Most of us were taught in history class that Commander Robert Peary was the first to reach the North Pole in 1909. But in fact, another American, Dr. Frederick Cook, claimed to have reached the pole an entire year earlier. Ever heard of Cook? Probably not.
On September 7, 1909, the New York Times announced with a front-page headline: “Peary Discovers the North Pole.” The North Pole was one of the last remaining unexplored prizes on earth, for which a number of explorers had failed or died trying. American Robert Peary sent word from Indian Harbour in Labrador, that he had reached the pole in April 1909. One small problem – just a week earlier, the New York Herald had its own front-page headline: “The North Pole is Discovered by Dr. Frederick Cook.” Dr. Cook had returned after more than a year lost in the Arctic and feared dead. He claimed to have reached the pole in April 1908—a full year before Peary.

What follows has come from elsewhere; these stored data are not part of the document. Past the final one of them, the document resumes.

(* ===== verification/Syscalls.v ===== *)
(** * System calls

    [Process::handleSvc], the main loop of [Process::start] and the
    construction of a process, in [kernel/process.cpp]; the table of the
    programs that can be started, [kernel/SystemMap.cpp].  A system call is a
    tree: what it asks of the rest of the kernel, and how it goes on for each answer.
    The parameters are registers in the frame of the thread, and the first is also
    the return value.  The functions of the descriptor table are in [FileAccess],
    those on processes in [Processes]. *)
From S2P Require Import Prelude Errors ProcessPool ElfLoader Processes Mpu.

Local Open Scope Z_scope.

Module Syscalls.

(** ** [SystemMap]

    Names are their bytes. *)
Definition ProgramsMap : Type := gmap (list Z) (Z * Z).
Definition addElfProgram (name : list Z) (elf size : Z) (m : ProgramsMap) : ProgramsMap :=
  match m !! name with None => <[name := (elf, size)]> m | Some _ => m end.
Definition removeElfProgram (name : list Z) (m : ProgramsMap) : ProgramsMap :=
  match m !! name with Some _ => delete name m | None => m end.
Definition getElfProgram (name : list Z) (m : ProgramsMap) : Z * Z :=
  match m !! name with None => (0, 0) | Some p => p end.
Definition getElfCount (m : ProgramsMap) : Z := Z.of_nat (size m).

(** ** [SyscallParameters] *)
Record SyscallParameters := mkParams { reg0 : Z; reg1 : Z; reg2 : Z; reg3 : Z }.
Definition getSyscallId (sp : SyscallParameters) : Z := s32 (reg3 sp).
Definition getFirstParameter (sp : SyscallParameters) : Z := reg0 sp.
Definition getSecondParameter (sp : SyscallParameters) : Z := reg1 sp.
Definition getThirdParameter (sp : SyscallParameters) : Z := reg2 sp.
Definition setReturnValue (ret : Z) (sp : SyscallParameters) : SyscallParameters := mkParams (u32 ret) (reg1 sp) (reg2 sp) (reg3 sp).

(** [enum Syscalls]. *)
Definition SYS_YIELD : Z := 0.
Definition SYS_USERSPACE : Z := 1.
Definition SYS_EXIT : Z := 2.
Definition SYS_WRITE : Z := 3.
Definition SYS_READ : Z := 4.
Definition SYS_USLEEP : Z := 5.
Definition SYS_OPEN : Z := 6.
Definition SYS_CLOSE : Z := 7.
Definition SYS_LSEEK : Z := 8.
Definition SYS_SYSTEM : Z := 9.
Definition SYS_FSTAT : Z := 10.
Definition SYS_ISATTY : Z := 11.
Definition SYS_STAT : Z := 12.
Definition SYS_LSTAT : Z := 13.
Definition SYS_FCNTL : Z := 14.
Definition SYS_IOCTL : Z := 15.
Definition SYS_GETDENTS : Z := 16.
Definition SYS_GETCWD : Z := 17.
Definition SYS_CHDIR : Z := 18.
Definition SYS_MKDIR : Z := 19.
Definition SYS_RMDIR : Z := 20.
Definition SYS_UNLINK : Z := 21.
Definition SYS_RENAME : Z := 22.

In classrooms and textbooks, Peary is given credit for discovering the North Pole.
So the question isn’t who, but how? How did Peary’s claim to the North Pole win out over Cook’s? The two men had once been colleagues, but ended as bitter competitors. Humans have always been competitive. We want to be the best, the first, the fastest. For explorers, this meant the tallest mountains, the deepest sea or the vastness of space. By the 1900s, the North Pole was still wide open. But finding the North Pole is not as simple as it sounds, and is extremely difficult to reach. You must first cross miles of dangerous, unpredictable sea ice in subzero temperatures. Every attempt before 1908 by the British, Americans, and Norwegians had failed.
Unlike the South Pole, which sits atop Antarctica, the North Pole floats atop the Arctic Ocean, surrounded by thick sheets of moving ice. So how would one even know, or prove, that they had reached the North Pole? In 1908, it required a chronometer, a sextant, and some careful navigational calculations. Compasses are useless due to magnetic field fluctuations at the pole. And since the ice is constantly shifting, planting a flag there is pointless. Radio transmission was still in its infancy and very limited for communication.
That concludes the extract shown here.